Some seniors sought out alumni to coach them through tough interviews, like Laura Polley, who is to start a full-time job at the consulting firm Guidehouse after she graduates from Colby College in Maine. She estimates that she spoke with more than 20 alumni of her college last fall to prepare for consulting interviews.

“They helped me not only with mental math and talking through my thought process for case studies, but also about how best to present my liberal-arts background and interests in an interview,” says Ms. Polley, who is 21.

She was able to connect with so many relevant alumni because she realized last year that she wanted to work in consulting. For graduates who are less sure about where they want to work, Mr. Ng, at Harvard, has several suggestions to look for high-growth companies and fields. First stop: Google. “I like to search for ‘fastest-growing company’ plus the city of your choice,” he says. “You can also look up startup funding announcements and see who recently got funding—they’re probably hiring.”

Another creative way to look for jobs is to look up the phrases “We’re hiring” or “I’m hiring” on LinkedIn profiles, and filter the results by first- or second-degree connections, he says.

Alongside the class of 2021, many from the class of 2020 are still on the job market, and they are still networking too.

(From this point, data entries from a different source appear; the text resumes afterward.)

(** A run of permitted steps. *)
Definition ccop_okb (o : ccop) (st : CState) : bool :=
  match o with
  | CSet key _ _ _ | CDel key _ _ => negb (isEmpty key)
  | CPurge _ => match cs_phase st with Idle => true | _ => false end
  | CResize old wanted configured _ =>
      match cs_phase st with Idle => true | _ => false end && (old =? numChunks_ (cs_cc st)) && ((0 <=? wanted) && (wanted <=? 2 ^ 23)) && (configured =? wanted)
  | CStep configured _ => match cs_phase st with Idle => true | Copying _ new _ | Switched _ new | Deleting _ new _ => configured =? new end
  | _ => true
  end.
Lemma ccop_okb_sound o st : ccop_okb o st = true → ccop_ok o st.
Proof.
  destruct o, st as [ph cc last]; cbn; try done; try (by intros ?%negb_true_iff); try (by destruct ph).
  - intros [[[Hp ?%Z.eqb_eq]%andb_prop [?%Z.leb_le ?%Z.leb_le]%andb_prop]%andb_prop ?%Z.eqb_eq]%andb_prop. by destruct ph.
  - destruct ph; cbn; [done|..]; by intros ?%Z.eqb_eq.
Qed.
Fixpoint cc_run (ops : list ccop) (st : CState) : option CState :=
  match ops with
  | [] => Some st
  | o :: ops => if ccop_okb o st then match cc_step o st with Ok (_, st) => cc_run ops st | _ => None end else None
  end.
Lemma cc_run_rtc ops : ∀ st st', cc_run ops st = Some st' → rtc cc_rel st st'.
Proof.
  induction ops as [|o ops IH]; intros st st'; cbn; [by intros [= ->]|]. destruct (ccop_okb o st) eqn:Eo; [|done]. destruct (cc_step o st) as [[ret st1]| |] eqn:E; [|done|done].
  intros Hr. eapply rtc_l; [exists o, ret; split; [by apply ccop_okb_sound|done]|by apply IH].
Qed.
End spec.
Lemma sim_after_pfr_case temp vol s :
  mgr_sim (snd (pfr_case E temp vol s)) =
  mgr_sim (snd (pfr_setup E temp vol s)) /\
  (forall e s1, pfr_setup E temp vol s = (Raise e, s1) ->
                world (snd (pfr_case E temp vol s)) = world s1).
Proof.
  rewrite pfr_case_unfold. unfold bind. rewrite pfr_case_logs_trace.
  destruct (pfr_setup E temp vol s) as [[fs | e] s1]; simpl.
  - split; [| intros ? ? H; discriminate H].
    pose proof (keeps_run_simulation mgr_sim (@sim_world W) E s1) as K2.
    destruct (run_simulation E s1) as [[[ok errs] | e] s2]; simpl in *;
      [| exact K2].
    pose proof (keeps_sim_pfr_extract E fs s2) as K3.
    destruct (pfr_extract E fs s2) as [[m | e] s3]; simpl in *;
      rewrite K3; exact K2.
  - split; [reflexivity |]. intros e' s1' H. injection H as _ <-.
    reflexivity.
Qed.

Lemma sim_after_distillation_case rr n s :
  mgr_sim (snd (distillation_case E rr n s)) =
  mgr_sim (snd (distillation_setup E rr n s)) /\
  (forall e s1, distillation_setup E rr n s = (Raise e, s1) ->
                world (snd (distillation_case E rr n s)) = world s1).
Proof.
  rewrite distillation_case_unfold. unfold bind.
  rewrite distillation_case_logs_trace.
  destruct (distillation_setup E rr n s) as [[d | e] s1]; simpl.
  - split; [| intros ? ? H; discriminate H].
    pose proof (keeps_run_simulation mgr_sim (@sim_world W) E s1) as K2.
    destruct (run_simulation E s1) as [[[ok errs] | e] s2]; simpl in *;
      [| exact K2].
    pose proof (keeps_sim_distillation_extract E d s2) as K3.
    destruct (distillation_extract E d s2) as [[[c r] | e] s3]; simpl in *;
      rewrite K3; exact K2.
  - split; [reflexivity |]. intros e' s1' H. injection H as _ <-.
    reflexivity.
Qed.

(** X2. A case works on the flowsheet it creates. When [CreateFlowsheet]
    returns, the manager holds the new flowsheet from then on: through the
    set-up, the solve, the read-back and the logging, whatever fails on the
    way. When [CreateFlowsheet] raises, the case makes no further call to
    the engine, is recorded as failed, and the manager is left with the
    flowsheet of the case before. *)
Theorem each_case_runs_on_its_own_flowsheet :
  (forall temp vol s,
      match CreateFlowsheet E (mgr_interf s) (world s) with
      | (Ok sim, _) =>
          mgr_sim (snd (pfr_setup E temp vol s)) = Some sim /\
          mgr_sim (snd (pfr_case E temp vol s)) = Some sim
      | (Raise e, w1) =>
          fst (pfr_setup E temp vol s) = Raise e /\
          mgr_sim (snd (pfr_case E temp vol s)) = mgr_sim s /\
          world (snd (pfr_case E temp vol s)) = w1
      end) /\
  (forall rr stages s,
      match CreateFlowsheet E (mgr_interf s) (world s) with
      | (Ok sim, _) =>
          mgr_sim (snd (distillation_setup E rr stages s)) = Some sim /\
          mgr_sim (snd (distillation_case E rr stages s)) = Some sim
      | (Raise e, w1) =>
          fst (distillation_setup E rr stages s) = Raise e /\
          mgr_sim (snd (distillation_case E rr stages s)) = mgr_sim s /\
          world (snd (distillation_case E rr stages s)) = w1
      end).
Proof.
  split.
  - intros temp vol s.
    destruct (sim_after_pfr_case temp vol s) as [Hsim Hworld].
    rewrite Hsim. clear Hsim.
    rewrite pfr_setup_split, create_simulation_run in *.
    destruct (CreateFlowsheet E (mgr_interf s) (world s)) as [[sim | e] w1].
    + rewrite (keeps_sim_pfr_after_create E temp vol _). split; reflexivity.
    + repeat split. exact (Hworld _ _ eq_refl).
  - intros rr n s.
    destruct (sim_after_distillation_case rr n s) as [Hsim Hworld].
    rewrite Hsim. clear Hsim.
    rewrite distillation_setup_split, create_simulation_run in *.
    destruct (CreateFlowsheet E (mgr_interf s) (world s)) as [[sim | e] w1].
    + rewrite (keeps_sim_distillation_after_create E rr n _).
      split; reflexivity.
    + repeat split. exact (Hworld _ _ eq_refl).
Qed.

End OwnFlowsheet.

(* ------------------------------------------------------------------ *)
(** ** The shape of the rows *)

Lemma Forall2_right {A B} (P : B -> Prop) (l : list A) (rows : list B) :
  Forall2 (fun _ r => P r) l rows -> Forall P rows.
Proof. induction 1; constructor; assumption. Qed.

Section Shape.

Context {W : Type}.
Variable E : Automation W.

Lemma pfr_case_records_shaped :
  records_one (fun c => pfr_case E (fst c) (snd c))
    (fun _ row => row_shape pfr_full_keys pfr_failed_keys row).
Proof.
  intros [temp vol] s. simpl.
  destruct (pfr_case_run E temp vol s) as (d & s1 & Hd & Hres & Hrun).
  rewrite Hrun, log_result_run. simpl.
  eexists. eexists. split; [reflexivity |]. simpl.
  split; [rewrite Hres; reflexivity |].
  rewrite pfr_case_logs_trace in Hd.
  assert (Hfail : forall e,
             row_shape pfr_full_keys pfr_failed_keys
               (stamped E "PFR_Sweep" (pfr_failed_row temp vol e) (world s1))).
  { intros e. split; [right; split; reflexivity |].
    exists false, e. repeat split; discriminate. }
  destruct (pfr_setup E temp vol s) as [[fs | e] s1'];
    [| injection Hd as <- _; apply Hfail ].
  destruct (run_simulation E s1') as [[[ok errs] | e] s2];
    [| injection Hd as <- _; apply Hfail ].
  destruct (pfr_extract E fs s2) as [[m | e] s3];
    injection Hd as <- _; [| apply Hfail].
  split; [left; reflexivity |].
  exists ok, (error_text E ok errs).
  split; [reflexivity | split; [reflexivity |]].
  intros ->. split; reflexivity.
Qed.

Lemma distillation_case_records_shaped :
  records_one (fun c => distillation_case E (fst c) (snd c))
    (fun _ row => row_shape distillation_full_keys distillation_failed_keys row).
Proof.
  intros [rr n] s. simpl.
  destruct (distillation_case_run E rr n s) as (d & s1 & Hd & Hres & Hrun).
  rewrite Hrun, log_result_run. simpl.
  eexists. eexists. split; [reflexivity |]. simpl.
  split; [rewrite Hres; reflexivity |].
  rewrite distillation_case_logs_trace in Hd.
  assert (Hfail : forall e,
             row_shape distillation_full_keys distillation_failed_keys
               (stamped E "Distillation_Sweep"
                  (distillation_failed_row rr n e) (world s1))).
  { intros e. split; [right; split; reflexivity |].
    exists false, e. repeat split; discriminate. }
  destruct (distillation_setup E rr n s) as [[dist | e] s1'];
    [| injection Hd as <- _; apply Hfail ].
  destruct (run_simulation E s1') as [[[ok errs] | e] s2];
    [| injection Hd as <- _; apply Hfail ].
  destruct (distillation_extract E dist s2) as [[[c r] | e] s3];
    injection Hd as <- _; [| apply Hfail].
  split; [left; reflexivity |].
  exists ok, (error_text E ok errs).
  split; [reflexivity | split; [reflexivity |]].
  intros ->. split; reflexivity.
Qed.

(** X3. Every row a sweep records has one of two shapes: the ten keys of
    a reactor case that ran to its end (nine for a distillation case), in
    the order of the dictionary literal followed by [CaseType] and
    [Timestamp], or the six keys of a case stopped by an exception, which
    then says [Success = False]. [Success] is always a boolean and [Error] a
    string, and a row that says [Success = True] has all the metrics and an
    empty [Error]. *)
Theorem rows_have_one_of_two_shapes :
  (forall temps vols s, exists rows s',
      pfr_sweep E temps vols s = (Ok tt, s') /\
      mgr_results s' = mgr_results s ++ rows /\
      Forall (row_shape pfr_full_keys pfr_failed_keys) rows) /\
  (forall rrs sts s, exists rows s',
      distillation_sweep E rrs sts s = (Ok tt, s') /\
      mgr_results s' = mgr_results s ++ rows /\
      Forall (row_shape distillation_full_keys distillation_failed_keys)
        rows).
Proof.
  split.
  - intros temps vols s. unfold pfr_sweep. rewrite nested_loops.
    destruct (for_each_records_one _ _ pfr_case_records_shaped
                (cases temps vols) s) as (rows & s' & H1 & H2 & H3).
    exists rows, s'. repeat split; auto.
    exact (Forall2_right _ _ _ H3).
  - intros rrs sts s. unfold distillation_sweep. rewrite nested_loops.
    destruct (for_each_records_one _ _ distillation_case_records_shaped
                (cases rrs sts) s) as (rows & s' & H1 & H2 & H3).
    exists rows, s'. repeat split; auto.
    exact (Forall2_right _ _ _ H3).
Qed.

End Shape.

(* ------------------------------------------------------------------ *)
(** ** The component flows *)

Section ComponentFlow.

Context {W : Type}.
Variable E : Automation W.

Lemma scaled_component_ok tf comps k f :
  scaled_component tf comps k = Ok f ->
  exists t l c,
    tf = EFloat t /\ comps = EArr l /\ nth_error l k = Some c /\
    f = PyFloat.mul t c.
Proof.
  unfold scaled_component. intros H.
  destruct tf as [t | a | v |]; destruct comps as [c0 | l | u |];
    try discriminate H.
  - destruct (nth_error l k) as [c |] eqn:Hk; [| discriminate H].
    injection H as <-. exists t, l, c. auto.
  - destruct (String.get k u); discriminate H.
  - destruct (nth_error l k); discriminate H.
Qed.

(** What the helper gives once its three reads have returned a double
    and an array. *)
Lemma get_comp_flow_reads_ok o name (s : state W) str w1 t w2 l w3 :
  ToString E o (world s) = (Ok str, w1) ->
  GetPropertyValue E o "Molar Flow" w1 = (Ok (EFloat t), w2) ->
  GetPropertyValue E o "OverallMolarComposition" w2 = (Ok (EArr l), w3) ->
  get_comp_flow E o name s =
  (Ok match nth_error l (if String.eqb name "Water" then 0 else 1) with
      | Some c => PyFloat.mul t c
      | None => PyFloat.zero
      end,
   mkState w3 (mgr_interf s) (mgr_sim s) (mgr_results s) (files s)).
Proof.
  intros H1 H2 H3.
  unfold get_comp_flow, try_except, comp_flow_reads, bind, call, eval.
  rewrite H1. simpl. rewrite H2. simpl. rewrite H3. simpl.
  destruct (String.eqb name "Water"); unfold scaled_component.
  - destruct l as [| c l']; reflexivity.
  - destruct l as [| c [| c' l']]; reflexivity.
Qed.

(** X4. [get_comp_flow] never raises and leaves the manager as it was:
    whatever raises in its three reads or in the product, it returns 0.0.
    When the reads return a double and an array, it returns the double
    times the entry of the array at index 0 for "Water" and at index 1
    for any other name (so every other component is read as "Ethanol"
    is), and 0.0 when the array has no entry at that index. A product
    exists only for a flow that is a double and a composition that is an
    array long enough for the entry. *)
Theorem component_flow_index_and_fallback :
  (forall o name s, exists f s',
      get_comp_flow E o name s = (Ok f, s') /\
      mgr_results s' = mgr_results s /\ mgr_sim s' = mgr_sim s) /\
  (forall o name s e s1,
      comp_flow_reads E o name s = (Raise e, s1) ->
      get_comp_flow E o name s = (Ok PyFloat.zero, s1)) /\
  (forall o name (s : state W) str w1 t w2 l w3,
      ToString E o (world s) = (Ok str, w1) ->
      GetPropertyValue E o "Molar Flow" w1 = (Ok (EFloat t), w2) ->
      GetPropertyValue E o "OverallMolarComposition" w2 = (Ok (EArr l), w3) ->
      get_comp_flow E o name s =
      (Ok match nth_error l (if String.eqb name "Water" then 0 else 1) with
          | Some c => PyFloat.mul t c
          | None => PyFloat.zero
          end,
       mkState w3 (mgr_interf s) (mgr_sim s) (mgr_results s) (files s))) /\
  (forall o name s,
      String.eqb name "Water" = false ->
      get_comp_flow E o name s = get_comp_flow E o "Ethanol" s) /\
  (forall tf comps k f,
      scaled_component tf comps k = Ok f ->
      exists t l c,
        tf = EFloat t /\ comps = EArr l /\ nth_error l k = Some c /\
        f = PyFloat.mul t c) /\
  (forall t l k,
      List.length l <= k ->
      exists e, scaled_component (EFloat t) (EArr l) k = Raise e).
Proof.
  split; [| split; [| split; [| split; [| split]]]].
  - intros o name s.
    pose proof (frames_get_comp_flow E o name s) as Hr.
    assert (Hs : keeps mgr_sim (get_comp_flow E o name)).
    { unfold get_comp_flow, comp_flow_reads. keep (@sim_world W). }
    specialize (Hs s).
    rewrite get_comp_flow_run in *.
    destruct (comp_flow_reads E o name s) as [[f | e] s1];
      eexists; eexists; (split; [reflexivity | split; assumption]).
  - intros o name s e s1 H. rewrite get_comp_flow_run, H. reflexivity.
  - apply get_comp_flow_reads_ok.
  - intros o name s Hname.
    unfold get_comp_flow, comp_flow_reads. rewrite Hname. reflexivity.
  - apply scaled_component_ok.
  - intros t l k Hk. unfold scaled_component.
    rewrite (proj2 (nth_error_None l k) Hk). eexists. reflexivity.
Qed.
(** X9: in every state a session can reach, each dispatch task, pending
    or finished, has the first entry of the registry as its receiver, and
    there are at most as many tasks as frames were received. *)
Theorem X9_every_task_targets_first_device :
  forall (w : World) (self0 : cref) (c : t),
    clients w !! self0 = Some c ->
    Forall (fun r => is_Some (devs w !! r)) (devices c) ->
    forall evs s,
      run evs (connect self0 w) = Some s ->
      Forall (fun task => devices c !! 0%nat = Some (target task)) (pending s)
      /\ Forall (fun done => devices c !! 0%nat = Some (target (fst done))) (finished s)
      /\ length (pending s) + length (finished s) <= frames_received evs.
Proof.
  intros w self0 c Hc Hlive.
  destruct (announcements_exist w (ipcd_version c) (devices c) Hlive) as [H HH].
  induction evs as [|ev evs IH] using rev_ind; intros s Hrun.
  - simpl in Hrun. inversion Hrun; subst. unfold connect. rewrite Hc. simpl.
    repeat constructor.
  - rewrite run_app in Hrun.
    destruct (run evs (connect self0 w)) as [s1|] eqn:Hr1; [| discriminate].
    simpl in Hrun. destruct (step ev s1) as [s2|] eqn:Hs; [| discriminate].
    inversion Hrun; subst s2.
    destruct (IH s1 eq_refl) as (Hp & Hf & Hn).
    destruct (inv_run loads from_payload apply w self0 c H Hc HH evs s1 Hr1)
      as (Hself & _ & _ & c' & written & Hc' & _ & _ & Hds & _).
    assert (Hcs : clients (world s1) !! self s1 = Some c') by (rewrite Hself; exact Hc').
    pose proof (step_tasks ev s1 s c' Hcs Hs) as Ht.
    assert (Hcount : forall ev0, frames_received (evs ++ [ev0])
                                 = frames_received evs
                                   + match ev0 with Reader _ => 1 | _ => 0 end).
    { intros ev0. clear. induction evs as [|x evs IH]; simpl.
      - destruct ev0; reflexivity.
      - destruct x; rewrite IH; reflexivity. }
    rewrite Hcount.
    destruct ev as [|msg| |k|op].
    + destruct Ht as [-> ->]. split; [exact Hp |]. split; [exact Hf |]. lia.
    + destruct Ht as [[->|(device & payload & H0 & ->)] ->].
      * split; [exact Hp |]. split; [exact Hf |]. lia.
      * rewrite Hds in H0. split.
        -- apply Forall_app. split; [exact Hp |]. constructor; [exact H0 | constructor].
        -- split; [exact Hf |]. rewrite length_app. simpl. lia.
    + destruct Ht as [-> ->]. split; [exact Hp |]. split; [exact Hf |]. lia.
    + destruct Ht as (task & outcome & Hk & -> & ->).
      split; [apply Forall_delete; exact Hp |].
      split.
      * apply Forall_app. split; [exact Hf |].
        constructor; [| constructor]. simpl.
        apply (Forall_lookup_1 _ _ _ _ Hp Hk).
      * rewrite length_delete by eauto. rewrite length_app. simpl.
        apply lookup_lt_Some in Hk. lia.
    + destruct Ht as [-> ->]. split; [exact Hp |]. split; [exact Hf |]. lia.
Qed.
End more_facts.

Alena Hyde, a 23-year-old who graduated from Clemson University in South Carolina last year, has worked at a thrift store for minimum wage, dog-sat and worked two different internships since graduation. But she’s still hoping to land a full-time role in fashion buying. When the economy picked up this spring and more roles were posted online, she reached out to her personal network again for help.

“My dad’s good friend who works in human resources in New York, for example, posted on LinkedIn on my behalf to see if there were any opportunities for me in her network, and she has helped me edit my résumé,” she says. “I don’t typically send out cold emails, so I really appreciate that kind of mentorship and help.”

Even though hiring is rebounding strongly this year, there may simply be fewer full-time jobs to go around after the pandemic, says Blake Allan, an associate professor of psychology at the University of Houston.

“The labor market was already constrained, and the pandemic exacerbated that,” he says. “Young people graduating into this economy should be flexible about many different paths, instead of having one set career in mind.”